When you reach the line with "Theorem mint_reports_the_transaction_hash env" in the data below, begin printing lines exactly, and stop once the line with "End Properties." has been printed.

> [Exercise data]

- - - - - - -

(** X5: the calls of a run are an initial segment of the statements of the
    script, in source order: no step is repeated, skipped or reordered. *)
Theorem runs_follow_the_pipeline env :
  (exists rest, mint_pipeline = map kind (trace (mint_flow sdk env)) ++ rest) /\
  (exists rest, query_pipeline = map kind (trace (query_flow sdk env)) ++ rest).
Proof.
  split; [mint_shapes env | query_shapes env];
    unfold mint_pipeline, query_pipeline; eexists; reflexivity.
Qed.

(** X6: whenever the mint script attempts a connection, whether it succeeds
    or not, the endpoint is [process.env.RPC] as read, the signer is the
    wallet [fromMnemonic] returned for [process.env.PRIVATE] with prefix
    ["sei"], that wallet lists at least one account, and the gas price is
    the one parsed from ["0.1usei"]. *)
Theorem mint_connects_with_the_derived_wallet env ep w o r :
  In (EConnectWithSigner ep w o r) (trace (mint_flow sdk env)) ->
  ep = env !! "RPC" /\
  fromMnemonic sdk (env !! "PRIVATE") {| prefix := "sei" |} = Returns w /\
  (exists a rest, getAccounts sdk w = Returns (a :: rest)) /\
  (exists g, GasPrice_fromString sdk "0.1usei" = Returns g /\
             o = {| gasPrice := g |}) /\
  r = connectWithSigner sdk ep w o.
Proof.
  mint_shapes env; intros Hc; pick Hc; repeat split; eauto.
Qed.

(** X7: whenever the mint script calls [execute], whether it succeeds or
    not, the client is the one a successful connection to
    [process.env.RPC] returned earlier in the same run, and the contract is
    [process.env.CONTRACT_ADDR] as read. *)
Theorem mint_executes_on_the_connected_client env c sender ct msg fee memo funds r :
  In (EExecute c sender ct msg fee memo funds r) (trace (mint_flow sdk env)) ->
  ct = env !! "CONTRACT_ADDR" /\
  exists w o pre post,
    trace (mint_flow sdk env) =
      pre ++ EConnectWithSigner (env !! "RPC") w o (Returns c) ::
      EExecute c sender ct msg fee memo funds r :: post.
Proof.
  mint_shapes env; intros Hx; pick Hx; (split; [reflexivity|]).
  - eexists _, _, [_; _; _], []. reflexivity.
  - eexists _, _, [_; _; _], [_]. reflexivity.
Qed.

(** X8: whenever the query script queries the contract, whether the query
    succeeds or not, it is the first and only query of the run, it is sent
    on the client the connection to [process.env.RPC] returned, to
    [process.env.CONTRACT_ADDR] as read, with the payload
    [{num_tokens: {}}]. *)
Theorem query_asks_num_tokens_on_the_connected_client env c ct q r :
  In (EQueryContractSmart c ct q r) (trace (query_flow sdk env)) ->
  connect sdk (env !! "RPC") = Returns c /\
  ct = env !! "CONTRACT_ADDR" /\
  q = JObj [("num_tokens", JObj [])] /\
  invocations (trace (query_flow sdk env)) = [EQueryContractSmart c ct q r] /\
  network_calls (trace (query_flow sdk env)) =
    [EConnect (env !! "RPC") (Returns c); EQueryContractSmart c ct q r].
Proof.
  query_shapes env; intros Hq; pick Hq; done.
Qed.

(** X9: the query script reads only [RPC] and [CONTRACT_ADDR]: two
    environments that agree on these give the same run, whatever else they
    hold.  In particular the run does not depend on the secret phrase. *)
Theorem query_reads_only_rpc_and_contract env env' :
  env !! "RPC" = env' !! "RPC" ->
  env !! "CONTRACT_ADDR" = env' !! "CONTRACT_ADDR" ->
  query_flow sdk env = query_flow sdk env'.
Proof.
  intros Hrpc Hct. unfold query_flow. by rewrite Hrpc, Hct.
Qed.

(** X10: the contract identifier plays no part before [execute]: two
    environments that agree on [PRIVATE] and [RPC] give runs with the same
    first four calls (derivation, account listing, gas price, connection),
    completed the same way. *)
Theorem mint_contract_unused_until_execute env env' :
  env !! "PRIVATE" = env' !! "PRIVATE" ->
  env !! "RPC" = env' !! "RPC" ->
  take 4 (trace (mint_flow sdk env)) = take 4 (trace (mint_flow sdk env')).
Proof.
  intros Hp Hrpc.
  unfold mint_flow, mbind, flow_mbind, flow_bind, call. cbn.
  rewrite <- Hp, <- Hrpc.
  destruct (fromMnemonic sdk (env !! "PRIVATE") sei) as [w|e]; cbn; [|done].
  destruct (getAccounts sdk w) as [[|a rest]|e]; cbn; [done| |done].
  destruct (GasPrice_fromString sdk "0.1usei") as [g|e]; cbn; [|done].
  destruct (connectWithSigner sdk (env !! "RPC") w {| gasPrice := g |})
    as [c|e]; cbn; [|done].
  by destruct (execute sdk c (address a) (env !! "CONTRACT_ADDR") _ _ _ _),
       (execute sdk c (address a) (env' !! "CONTRACT_ADDR") _ _ _ _).
Qed.

(** X11: in a run of the mint script in which [execute] returns a result,
    the run completes and prints exactly the [transactionHash] of that
    result, as a string, and nothing else of it. *)
Theorem mint_reports_the_transaction_hash env c sender ct msg fee memo funds res :
  In (EExecute c sender ct msg fee memo funds (Returns res))
     (trace (mint_flow sdk env)) ->
  completed (mint_flow sdk env) = Fulfilled tt /\
  stdout (trace (mint_flow sdk env)) = [JStr (transactionHash res)] /\
  last (trace (mint_flow sdk env)) = Some (EConsoleLog (JStr (transactionHash res))).
Proof.
  mint_shapes env; intros Hx; pick Hx; done.
Qed.

End Properties.

(** ** The scripts on the mocked chain *)

Ltac run_mock := vm_compute; repeat first [reflexivity | left; reflexivity | right].

Lemma mint_makes_exactly_one_execute_witness :
  In (EConnectWithSigner (Some "http://localhost:26657") Mock.wallet
        {| gasPrice := "0.1usei" |} (Returns Mock.signing))
     (trace (mint_flow (Mock.sdk Mock.chain) Mock.env)) /\
  exists a rest g r,
    In (EFromMnemonic (Mock.env !! "PRIVATE") {| prefix := "sei" |}
          (Returns Mock.wallet))
       (trace (mint_flow (Mock.sdk Mock.chain) Mock.env)) /\
    In (EGetAccounts Mock.wallet (Returns (a :: rest)))
       (trace (mint_flow (Mock.sdk Mock.chain) Mock.env)) /\
    In (EGasPriceFromString "0.1usei" (Returns g))
       (trace (mint_flow (Mock.sdk Mock.chain) Mock.env)) /\
    {| gasPrice := "0.1usei" |} = {| gasPrice := g |} /\
    executes (trace (mint_flow (Mock.sdk Mock.chain) Mock.env)) =
      [EExecute Mock.signing (address a) (Mock.env !! "CONTRACT_ADDR")
         (JObj [("mint",
                 JObj [("extension", JObj []);
                       ("owner", JStr (address a));
                       ("token_uri", JStr "https://alpaca.com/alpaca.jpg")])])
         FeeAuto "" [{| denom := "usei"; amount := "10000" |}] r].
Proof.
  split; [run_mock|].
  apply (mint_makes_exactly_one_execute (Mock.sdk Mock.chain) Mock.env
           (Some "http://localhost:26657") Mock.wallet {| gasPrice := "0.1usei" |}
           Mock.signing).
  run_mock.
Defined.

- - - - - - -

> [Written answer]
Theorem mint_reports_the_transaction_hash env c sender ct msg fee memo funds res :
  In (EExecute c sender ct msg fee memo funds (Returns res))
     (trace (mint_flow sdk env)) ->
  completed (mint_flow sdk env) = Fulfilled tt /\
  stdout (trace (mint_flow sdk env)) = [JStr (transactionHash res)] /\
  last (trace (mint_flow sdk env)) = Some (EConsoleLog (JStr (transactionHash res))).
Proof.
  mint_shapes env; intros Hx; pick Hx; done.
Qed.

End Properties.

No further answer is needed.